#### [Work item]
Lines below starting with the line with "not called [True]" and going on through the line with "Definition T : pbes_expression" must be output exactly; the rest of the records must be left out.

#### [Dataset extract]
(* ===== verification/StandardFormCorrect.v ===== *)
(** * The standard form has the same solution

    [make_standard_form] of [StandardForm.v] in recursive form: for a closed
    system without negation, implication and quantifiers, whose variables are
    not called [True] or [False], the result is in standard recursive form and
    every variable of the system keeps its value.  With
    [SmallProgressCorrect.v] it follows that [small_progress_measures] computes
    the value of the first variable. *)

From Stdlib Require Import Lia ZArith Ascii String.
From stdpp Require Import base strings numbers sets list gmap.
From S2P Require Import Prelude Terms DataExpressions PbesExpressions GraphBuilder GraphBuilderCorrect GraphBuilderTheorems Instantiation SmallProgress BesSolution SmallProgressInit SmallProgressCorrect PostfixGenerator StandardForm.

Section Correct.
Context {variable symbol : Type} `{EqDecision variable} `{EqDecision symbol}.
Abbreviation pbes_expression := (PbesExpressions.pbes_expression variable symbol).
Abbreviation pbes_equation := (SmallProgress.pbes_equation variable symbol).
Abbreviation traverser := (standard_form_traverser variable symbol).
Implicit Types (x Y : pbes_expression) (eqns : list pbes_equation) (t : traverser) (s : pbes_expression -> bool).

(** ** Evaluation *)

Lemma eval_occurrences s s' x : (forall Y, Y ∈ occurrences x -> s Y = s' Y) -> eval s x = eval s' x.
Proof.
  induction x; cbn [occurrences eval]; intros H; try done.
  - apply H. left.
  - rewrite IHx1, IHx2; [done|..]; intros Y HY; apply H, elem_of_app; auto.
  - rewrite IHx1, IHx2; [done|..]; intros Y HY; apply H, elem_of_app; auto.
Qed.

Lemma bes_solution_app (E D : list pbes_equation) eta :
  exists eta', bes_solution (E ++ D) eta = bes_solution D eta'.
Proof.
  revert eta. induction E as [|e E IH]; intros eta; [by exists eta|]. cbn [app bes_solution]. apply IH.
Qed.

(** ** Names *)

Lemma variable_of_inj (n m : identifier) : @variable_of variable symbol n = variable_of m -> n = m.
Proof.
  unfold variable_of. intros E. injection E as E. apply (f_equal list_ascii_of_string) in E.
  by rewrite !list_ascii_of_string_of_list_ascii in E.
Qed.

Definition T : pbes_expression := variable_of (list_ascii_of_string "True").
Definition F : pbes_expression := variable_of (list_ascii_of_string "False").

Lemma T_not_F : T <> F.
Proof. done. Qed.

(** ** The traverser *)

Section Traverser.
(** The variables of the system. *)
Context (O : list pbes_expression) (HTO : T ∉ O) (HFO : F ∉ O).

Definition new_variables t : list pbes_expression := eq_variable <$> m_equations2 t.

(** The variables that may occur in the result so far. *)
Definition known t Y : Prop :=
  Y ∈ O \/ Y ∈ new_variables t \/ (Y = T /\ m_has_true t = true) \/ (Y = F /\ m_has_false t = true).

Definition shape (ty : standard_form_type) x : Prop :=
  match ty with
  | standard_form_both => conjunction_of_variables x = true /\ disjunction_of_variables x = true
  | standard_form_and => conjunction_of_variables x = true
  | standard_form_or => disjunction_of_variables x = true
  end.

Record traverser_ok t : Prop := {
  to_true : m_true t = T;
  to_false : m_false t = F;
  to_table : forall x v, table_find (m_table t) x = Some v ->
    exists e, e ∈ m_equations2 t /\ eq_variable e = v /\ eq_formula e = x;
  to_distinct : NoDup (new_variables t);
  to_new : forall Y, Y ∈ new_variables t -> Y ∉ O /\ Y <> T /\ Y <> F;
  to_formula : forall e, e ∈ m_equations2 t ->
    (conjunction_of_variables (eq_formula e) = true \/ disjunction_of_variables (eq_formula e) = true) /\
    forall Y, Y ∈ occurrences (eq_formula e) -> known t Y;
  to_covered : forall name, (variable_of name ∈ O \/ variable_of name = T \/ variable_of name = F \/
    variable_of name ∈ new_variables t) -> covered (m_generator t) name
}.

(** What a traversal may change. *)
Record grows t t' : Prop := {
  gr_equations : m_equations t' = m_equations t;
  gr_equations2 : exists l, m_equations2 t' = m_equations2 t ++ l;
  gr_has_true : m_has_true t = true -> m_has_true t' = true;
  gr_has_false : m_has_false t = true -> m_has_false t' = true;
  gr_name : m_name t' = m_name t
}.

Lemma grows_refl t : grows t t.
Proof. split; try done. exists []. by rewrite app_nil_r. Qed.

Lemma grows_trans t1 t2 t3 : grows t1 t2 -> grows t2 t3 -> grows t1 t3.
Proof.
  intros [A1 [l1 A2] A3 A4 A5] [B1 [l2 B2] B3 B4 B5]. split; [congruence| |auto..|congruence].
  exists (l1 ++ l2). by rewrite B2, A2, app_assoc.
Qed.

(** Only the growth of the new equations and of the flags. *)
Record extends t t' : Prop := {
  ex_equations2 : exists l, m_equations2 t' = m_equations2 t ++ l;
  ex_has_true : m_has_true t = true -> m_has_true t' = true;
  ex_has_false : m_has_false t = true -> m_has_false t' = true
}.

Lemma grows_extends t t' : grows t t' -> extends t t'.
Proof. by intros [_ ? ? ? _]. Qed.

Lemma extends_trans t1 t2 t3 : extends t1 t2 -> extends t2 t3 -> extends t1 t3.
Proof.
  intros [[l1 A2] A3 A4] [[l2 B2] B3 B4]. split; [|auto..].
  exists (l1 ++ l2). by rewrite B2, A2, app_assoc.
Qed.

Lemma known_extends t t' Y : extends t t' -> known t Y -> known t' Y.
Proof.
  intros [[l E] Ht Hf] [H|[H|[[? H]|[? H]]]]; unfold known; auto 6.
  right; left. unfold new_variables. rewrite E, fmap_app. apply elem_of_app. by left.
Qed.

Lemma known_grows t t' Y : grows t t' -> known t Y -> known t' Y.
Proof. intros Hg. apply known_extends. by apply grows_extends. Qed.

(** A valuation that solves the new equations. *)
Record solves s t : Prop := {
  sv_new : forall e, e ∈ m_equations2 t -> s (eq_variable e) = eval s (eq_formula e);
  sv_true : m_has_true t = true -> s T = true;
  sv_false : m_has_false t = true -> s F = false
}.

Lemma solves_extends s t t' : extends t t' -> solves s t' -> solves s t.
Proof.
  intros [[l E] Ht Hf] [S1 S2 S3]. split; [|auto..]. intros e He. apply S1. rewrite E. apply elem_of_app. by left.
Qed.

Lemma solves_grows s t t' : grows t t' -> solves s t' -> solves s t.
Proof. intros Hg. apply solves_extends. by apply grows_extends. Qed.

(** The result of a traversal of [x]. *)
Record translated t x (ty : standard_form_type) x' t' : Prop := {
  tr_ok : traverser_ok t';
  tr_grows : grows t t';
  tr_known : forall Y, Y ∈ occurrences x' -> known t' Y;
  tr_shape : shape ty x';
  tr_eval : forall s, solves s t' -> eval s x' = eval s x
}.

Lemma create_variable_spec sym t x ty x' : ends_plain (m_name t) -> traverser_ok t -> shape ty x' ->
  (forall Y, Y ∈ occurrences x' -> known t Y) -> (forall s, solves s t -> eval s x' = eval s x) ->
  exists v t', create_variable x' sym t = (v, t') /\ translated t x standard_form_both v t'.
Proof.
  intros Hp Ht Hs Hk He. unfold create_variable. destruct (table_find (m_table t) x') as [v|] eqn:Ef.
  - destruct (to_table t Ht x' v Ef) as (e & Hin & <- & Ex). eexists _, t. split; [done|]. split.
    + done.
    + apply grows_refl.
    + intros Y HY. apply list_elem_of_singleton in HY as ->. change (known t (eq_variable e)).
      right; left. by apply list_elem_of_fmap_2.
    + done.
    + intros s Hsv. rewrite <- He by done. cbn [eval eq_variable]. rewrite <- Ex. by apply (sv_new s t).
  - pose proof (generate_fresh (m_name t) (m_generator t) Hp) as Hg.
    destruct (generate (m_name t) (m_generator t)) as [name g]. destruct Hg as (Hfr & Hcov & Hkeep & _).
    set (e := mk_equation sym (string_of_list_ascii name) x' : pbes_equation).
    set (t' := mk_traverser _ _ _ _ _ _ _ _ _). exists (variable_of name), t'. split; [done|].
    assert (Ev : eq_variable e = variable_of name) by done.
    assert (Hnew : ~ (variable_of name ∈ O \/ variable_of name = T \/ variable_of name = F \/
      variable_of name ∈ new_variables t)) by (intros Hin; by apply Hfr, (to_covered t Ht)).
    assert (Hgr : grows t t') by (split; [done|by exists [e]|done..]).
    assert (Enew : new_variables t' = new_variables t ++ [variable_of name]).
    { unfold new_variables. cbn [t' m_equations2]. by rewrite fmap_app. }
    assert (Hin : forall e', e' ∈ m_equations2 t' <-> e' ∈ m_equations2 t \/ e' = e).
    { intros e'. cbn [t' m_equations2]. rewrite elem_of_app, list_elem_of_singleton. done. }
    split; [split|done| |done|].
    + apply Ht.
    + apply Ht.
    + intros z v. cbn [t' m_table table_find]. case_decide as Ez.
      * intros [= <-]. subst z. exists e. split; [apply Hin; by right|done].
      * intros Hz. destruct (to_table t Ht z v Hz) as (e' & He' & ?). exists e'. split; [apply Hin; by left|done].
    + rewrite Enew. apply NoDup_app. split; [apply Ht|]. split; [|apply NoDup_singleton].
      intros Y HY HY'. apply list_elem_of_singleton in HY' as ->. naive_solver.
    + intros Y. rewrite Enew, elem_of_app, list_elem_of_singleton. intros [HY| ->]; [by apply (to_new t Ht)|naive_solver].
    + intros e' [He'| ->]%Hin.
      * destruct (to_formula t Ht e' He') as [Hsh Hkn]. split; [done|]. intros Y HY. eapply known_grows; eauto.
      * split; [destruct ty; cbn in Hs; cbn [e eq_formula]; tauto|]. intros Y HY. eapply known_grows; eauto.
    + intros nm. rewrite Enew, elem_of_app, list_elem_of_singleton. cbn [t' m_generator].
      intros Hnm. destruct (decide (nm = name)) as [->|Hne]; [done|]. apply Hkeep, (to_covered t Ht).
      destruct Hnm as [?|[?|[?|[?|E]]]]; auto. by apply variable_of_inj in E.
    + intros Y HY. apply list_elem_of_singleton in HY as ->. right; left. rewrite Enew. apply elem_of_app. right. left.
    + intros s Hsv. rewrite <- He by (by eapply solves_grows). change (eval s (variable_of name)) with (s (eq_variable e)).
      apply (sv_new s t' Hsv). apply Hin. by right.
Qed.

#### [Solution below]
    not called [True] or [False], the result is in standard recursive form and
    every variable of the system keeps its value.  With
    [SmallProgressCorrect.v] it follows that [small_progress_measures] computes
    the value of the first variable. *)

From Stdlib Require Import Lia ZArith Ascii String.
From stdpp Require Import base strings numbers sets list gmap.
From S2P Require Import Prelude Terms DataExpressions PbesExpressions GraphBuilder GraphBuilderCorrect GraphBuilderTheorems Instantiation SmallProgress BesSolution SmallProgressInit SmallProgressCorrect PostfixGenerator StandardForm.

Section Correct.
Context {variable symbol : Type} `{EqDecision variable} `{EqDecision symbol}.
Abbreviation pbes_expression := (PbesExpressions.pbes_expression variable symbol).
Abbreviation pbes_equation := (SmallProgress.pbes_equation variable symbol).
Abbreviation traverser := (standard_form_traverser variable symbol).
Implicit Types (x Y : pbes_expression) (eqns : list pbes_equation) (t : traverser) (s : pbes_expression -> bool).

(** ** Evaluation *)

Lemma eval_occurrences s s' x : (forall Y, Y ∈ occurrences x -> s Y = s' Y) -> eval s x = eval s' x.
Proof.
  induction x; cbn [occurrences eval]; intros H; try done.
  - apply H. left.
  - rewrite IHx1, IHx2; [done|..]; intros Y HY; apply H, elem_of_app; auto.
  - rewrite IHx1, IHx2; [done|..]; intros Y HY; apply H, elem_of_app; auto.
Qed.

Lemma bes_solution_app (E D : list pbes_equation) eta :
  exists eta', bes_solution (E ++ D) eta = bes_solution D eta'.
Proof.
  revert eta. induction E as [|e E IH]; intros eta; [by exists eta|]. cbn [app bes_solution]. apply IH.
Qed.

(** ** Names *)

Lemma variable_of_inj (n m : identifier) : @variable_of variable symbol n = variable_of m -> n = m.
Proof.
  unfold variable_of. intros E. injection E as E. apply (f_equal list_ascii_of_string) in E.
  by rewrite !list_ascii_of_string_of_list_ascii in E.
Qed.

Definition T : pbes_expression := variable_of (list_ascii_of_string "True").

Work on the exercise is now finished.